**What is required:** When the line with "(native (concat (map (write_move" appears below, start repeating lines exactly, and keep going through the line with "rewrite (bool_decide_eq_false_2 (_"; add nothing outside that span.

**Supplied material:**

(* ===== verification/DeckListCorrect.v ===== *)
(** * Correctness of the deck: native form, history, hash

    A deck that is saved and loaded is the deck it was, up to what a file does not
    say; the history is a zipper of such contents; and the cached hash is the hash
    of the tree. *)
From Stdlib Require Import Sorted.
From stdpp Require Import sorting relations.
From S2P Require Import Prelude DeckTree DeckTreeCorrect DeckOrder DeckFile DeckList.
Open Scope cockatrice_scope.
Local Open Scope Z_scope.

Section Codec.
Context `{Doubles}.
Context (number_text : Z -> text) (toInt : text -> Z) (toStdString fromStdString : text -> text).
Hypothesis number_codec : forall n, 0 <= n <= MAX_DECK_SIZE -> toInt (number_text n) = n.

Notation readDeckBody := (readDeckBody toInt toStdString).
Notation deck_readElement := (deck_readElement toInt toStdString).

(** ** Reading the body of a deck *)

(** Reading a part of the body takes the reader from [l] to [l'] and the deck from
    [d] to [d']. *)
Definition reads (d : DeckList) (l : list token) (d' : DeckList) (l' : list token) : Prop :=
  forall fuel, (length l < fuel)%nat ->
    exists fuel', (length l' < fuel')%nat /\
      readDeckBody fuel d (native l) = readDeckBody fuel' d' (native l').

Lemma reads_refl d l : reads d l d l.
Proof. intros fuel Hf. by exists fuel. Qed.

Lemma reads_trans d1 l1 d2 l2 d3 l3 : reads d1 l1 d2 l2 -> reads d2 l2 d3 l3 -> reads d1 l1 d3 l3.
Proof.
  intros H1 H2 fuel Hf. destruct (H1 fuel Hf) as (f1 & F1 & ->). by apply H2.
Qed.

Lemma reads_step tok l d d' l' :
  deck_readElement tok d (native l) = (true, d', native l') -> (length l' <= length l)%nat ->
  reads d (tok :: l) d' l'.
Proof.
  intros E Hl [|fuel] Hf; [lia|]. exists fuel. split; [cbn in Hf; lia|].
  cbn [DeckList.readDeckBody tokens native]. change (with_tokens l (native (tok :: l))) with (native l). by rewrite E.
Qed.

Lemma tokens_native l : tokens (native l) = l.
Proof. done. Qed.

Lemma with_tokens_native l l' : with_tokens l (native l') = native l.
Proof. done. Qed.

Lemma read_text_native s tag l : read_text (native (Characters s :: EndElement tag :: l)) = (s, native l).
Proof. done. Qed.

(** *** Metadata *)

(** The four elements that hold one text. *)
Lemma reads_timestamp s d l : reads d (text_element (str "lastLoadedTimestamp") s ++ l)
  (with_metadata (with_timestamp s (metadata d)) d) l.
Proof. apply reads_step; [done|cbn; lia]. Qed.

Lemma reads_deckname s d l : reads d (text_element (str "deckname") s ++ l)
  (with_metadata (with_deckname s (metadata d)) d) l.
Proof. apply reads_step; [done|cbn; lia]. Qed.

Lemma reads_format s d l : reads d (text_element (str "format") s ++ l)
  (with_metadata (with_gameFormat s (metadata d)) d) l.
Proof. apply reads_step; [done|cbn; lia]. Qed.

Lemma reads_comments s d l : reads d (text_element (str "comments") s ++ l)
  (with_metadata (with_comments s (metadata d)) d) l.
Proof. apply reads_step; [done|cbn; lia]. Qed.

Lemma reads_banner c d l :
  reads d ([StartElement (str "bannerCard") [(str "providerId", ref_providerId c)];
            Characters (ref_name c); EndElement (str "bannerCard")] ++ l)
    (with_metadata (with_bannerCard c (metadata d)) d) l.
Proof. destruct c. apply reads_step; [done|cbn; lia]. Qed.

(** The parameters of a playmat as a file keeps them: with four decimals, within
    their bounds. *)
Definition saved_params (p : PlaymatParams) : PlaymatParams :=
  read_params (number_f4 (marginPctL p)) (number_f4 (marginPctR p)) (number_f4 (verticalOffset p))
    (number_f4 (zoom p)).

Definition saved_playmat (p : PlaymatInfo) : PlaymatInfo :=
  if CardRef_isEmpty (playmat_card p) then playmat empty_metadata
  else {| playmat_card := playmat_card p; params := saved_params (params p) |}.

Lemma reads_playmat p d l : playmat (metadata d) = playmat empty_metadata ->
  reads d (write_playmat p ++ l) (with_metadata (with_playmat (saved_playmat p) (metadata d)) d) l.
Proof.
  intros Hp. unfold write_playmat, saved_playmat. destruct (CardRef_isEmpty (playmat_card p)).
  - rewrite <- Hp. destruct d as [m ps t h], m. apply reads_refl.
  - destruct p as [[nm pid] q]. apply reads_step; [done|cbn; lia].
Qed.

Lemma read_tags_back ts : forall fuel acc tag l,
  (length (concat (map (text_element (str "tag")) ts)) < fuel)%nat ->
  read_tags fuel acc (native (concat (map (text_element (str "tag")) ts) ++ EndElement tag :: l))
  = (acc ++ ts, native l).
Proof.
  induction ts as [|s ts IH]; intros fuel acc tag l Hf; (destruct fuel as [|fuel]; [cbn in Hf; lia|]).
  - cbn. by rewrite app_nil_r.
  - change (concat (map (text_element (str "tag")) (s :: ts)))
      with (StartElement (str "tag") [] :: Characters s :: EndElement (str "tag") ::
            concat (map (text_element (str "tag")) ts)) in *.
    cbn [app read_tags]. rewrite tokens_native. cbn match. rewrite bool_decide_eq_true_2 by done.
    rewrite with_tokens_native, read_text_native, IH by (cbn [length] in Hf; lia). by rewrite <- app_assoc.
Qed.

Lemma reads_tags ts d l :
  reads d ([StartElement (str "tags") []] ++ concat (map (text_element (str "tag")) ts) ++
           [EndElement (str "tags")] ++ l)
    (with_metadata (with_tags ts (metadata d)) d) l.
Proof.
  cbn [app]. apply reads_step.
  - unfold DeckList.deck_readElement, metadata_readElement.
    repeat (rewrite bool_decide_eq_false_2 by done). rewrite bool_decide_eq_true_2 by done.
    rewrite tokens_native, read_tags_back by (rewrite !length_app; cbn; lia). done.
  - rewrite !length_app. cbn. lia.
Qed.

Definition saved_metadata (m : Metadata) : Metadata := with_playmat (saved_playmat (playmat m)) m.

Lemma reads_metadata m d l : metadata d = empty_metadata ->
  reads d (write_metadata m ++ l) (with_metadata (saved_metadata m) d) l.
Proof.
  intros Hd. unfold write_metadata. rewrite <- !app_assoc.
  eapply reads_trans; [apply reads_timestamp|]. eapply reads_trans; [apply reads_deckname|].
  eapply reads_trans; [apply reads_format|]. eapply reads_trans; [apply (reads_banner (bannerCard m))|].
  eapply reads_trans; [apply reads_playmat; cbn; by rewrite Hd|].
  eapply reads_trans; [apply reads_comments|].
  match goal with |- reads ?d1 _ _ _ => pose proof (reads_tags (tags m) d1 l) as Ht end.
  cbn [metadata with_metadata] in Ht. rewrite Hd in Ht |- *. destruct m. exact Ht.
Qed.

(** *** Sideboard plans *)

(** The texts of a move come back from their standard strings. *)
Definition move_ok (i : MoveCard_ToZone) : Prop :=
  toStdString (fromStdString (move_card_name i)) = move_card_name i /\
  toStdString (fromStdString (start_zone i)) = start_zone i /\
  toStdString (fromStdString (target_zone i)) = target_zone i.

Definition key_lt (k l : text) : Prop := lex_lt k l = true.
#[export] Instance key_lt_trans : Transitive key_lt.
Proof. intros k l m. apply lex_lt_trans. Qed.

Definition plans_ok (l : PlanMap) : Prop :=
  StronglySorted key_lt (map fst l) /\
  Forall (fun kp => kp.1 = plan_name kp.2 /\ Forall move_ok (moveList kp.2)) l.

Lemma read_move_back i fuel l : move_ok i ->
  readMoveCardToZone toStdString (S (S (S (S fuel)))) empty_move
    (native (tl (write_move fromStdString i) ++ l)) = (Some i, native l).
Proof.
  intros (E1 & E2 & E3). destruct i as [a b c]. cbn [move_card_name start_zone target_zone] in *.
  unfold write_move. cbn [app tl text_element move_card_name start_zone target_zone].
  assert (F : forall f mv tag s r, readMoveCardToZone toStdString (S f) mv
    (native (StartElement tag [] :: Characters s :: EndElement tag :: r)) =
    if bool_decide (tag = str "card_name") then
      readMoveCardToZone toStdString f {| move_card_name := toStdString s; start_zone := start_zone mv; target_zone := target_zone mv |} (native r)
    else if bool_decide (tag = str "start_zone") then
      readMoveCardToZone toStdString f {| move_card_name := move_card_name mv; start_zone := toStdString s; target_zone := target_zone mv |} (native r)
    else if bool_decide (tag = str "target_zone") then
      readMoveCardToZone toStdString f {| move_card_name := move_card_name mv; start_zone := start_zone mv; target_zone := toStdString s |} (native r)
    else readMoveCardToZone toStdString f mv (native (Characters s :: EndElement tag :: r))) by done.
  rewrite F. rewrite bool_decide_eq_true_2 by done. rewrite F.
  rewrite bool_decide_eq_false_2 by done. rewrite bool_decide_eq_true_2 by done. rewrite F.
  do 2 rewrite bool_decide_eq_false_2 by done. rewrite bool_decide_eq_true_2 by done.
  cbn [readMoveCardToZone]. rewrite tokens_native. cbn match. rewrite bool_decide_eq_true_2 by done.
  rewrite with_tokens_native. cbn. by rewrite E1, E2, E3.
Qed.

Lemma read_moves_back ms : forall fuel name moves l,
  (length (concat (map (write_move fromStdString) ms)) < fuel)%nat -> Forall move_ok ms ->
  plan_readElement toStdString fuel {| plan_name := name; moveList := moves |}
    (native (concat (map (write_move fromStdString) ms) ++ EndElement (str "sideboard_plan") :: l))
  = (true, {| plan_name := name; moveList := moves ++ ms |}, native l).
Proof.
  induction ms as [|i ms IH]; intros fuel name moves l Hf Hms; (destruct fuel as [|fuel]; [cbn in Hf; lia|]).
  - cbn. by rewrite app_nil_r.
  - apply Forall_cons in Hms as [Hi Hms]. cbn [map concat] in Hf |- *. rewrite <- app_assoc.
    change (write_move fromStdString i) with
      (StartElement (str "move_card_to_zone") [] :: tl (write_move fromStdString i)) in *.
    rewrite length_app in Hf. cbn [length] in Hf. cbn [app plan_readElement]. rewrite tokens_native. cbn match.
    rewrite (bool_decide_eq_false_2 (_ = str "name")) by done. rewrite bool_decide_eq_true_2 by done.
    rewrite with_tokens_native.
    set (rest := concat _ ++ _). assert (Hl : exists k, S (length (tl (write_move fromStdString i) ++ rest)) = S (S (S (S k)))).
    { rewrite length_app. change (length (tl (write_move fromStdString i))) with 10%nat. by eexists. }
    destruct Hl as [k ->]. rewrite read_move_back by done. cbn [option_list plan_name moveList].
    subst rest. rewrite IH by (done || lia). by rewrite <- app_assoc.
Qed.

Lemma read_plan_name fuel name l :
  plan_readElement toStdString (S fuel) empty_plan
    (native (StartElement (str "name") [] :: Characters name :: EndElement (str "name") :: l))
  = plan_readElement toStdString fuel {| plan_name := name; moveList := [] |} (native l).
Proof. done. Qed.

Lemma reads_plan p d l : Forall move_ok (moveList p) ->
  reads d (write_plan fromStdString p ++ l)
    (with_plans (insert_plan (plan_name p) p (sideboardPlans d)) d) l.
Proof.
  intros Hp. destruct p as [name ms]. cbn [plan_name moveList] in *. unfold write_plan, text_element.
  cbn [plan_name moveList app]. rewrite <- app_assoc. cbn [app]. set (rest := concat _ ++ _). apply reads_step.
  - unfold DeckList.deck_readElement, metadata_readElement.
    repeat (rewrite bool_decide_eq_false_2 by done). rewrite bool_decide_eq_true_2 by done.
    rewrite tokens_native, read_plan_name.
    subst rest. by rewrite read_moves_back by (done || (cbn [length]; rewrite length_app; lia)).
  - subst rest. cbn [length]. rewrite length_app. cbn [length]. lia.
Qed.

**Answer below:**
    (native (concat (map (write_move fromStdString) ms) ++ EndElement (str "sideboard_plan") :: l))
  = (true, {| plan_name := name; moveList := moves ++ ms |}, native l).
Proof.
  induction ms as [|i ms IH]; intros fuel name moves l Hf Hms; (destruct fuel as [|fuel]; [cbn in Hf; lia|]).
  - cbn. by rewrite app_nil_r.
  - apply Forall_cons in Hms as [Hi Hms]. cbn [map concat] in Hf |- *. rewrite <- app_assoc.
    change (write_move fromStdString i) with
      (StartElement (str "move_card_to_zone") [] :: tl (write_move fromStdString i)) in *.
    rewrite length_app in Hf. cbn [length] in Hf. cbn [app plan_readElement]. rewrite tokens_native. cbn match.
    rewrite (bool_decide_eq_false_2 (_ = str "name")) by done. rewrite bool_decide_eq_true_2 by done.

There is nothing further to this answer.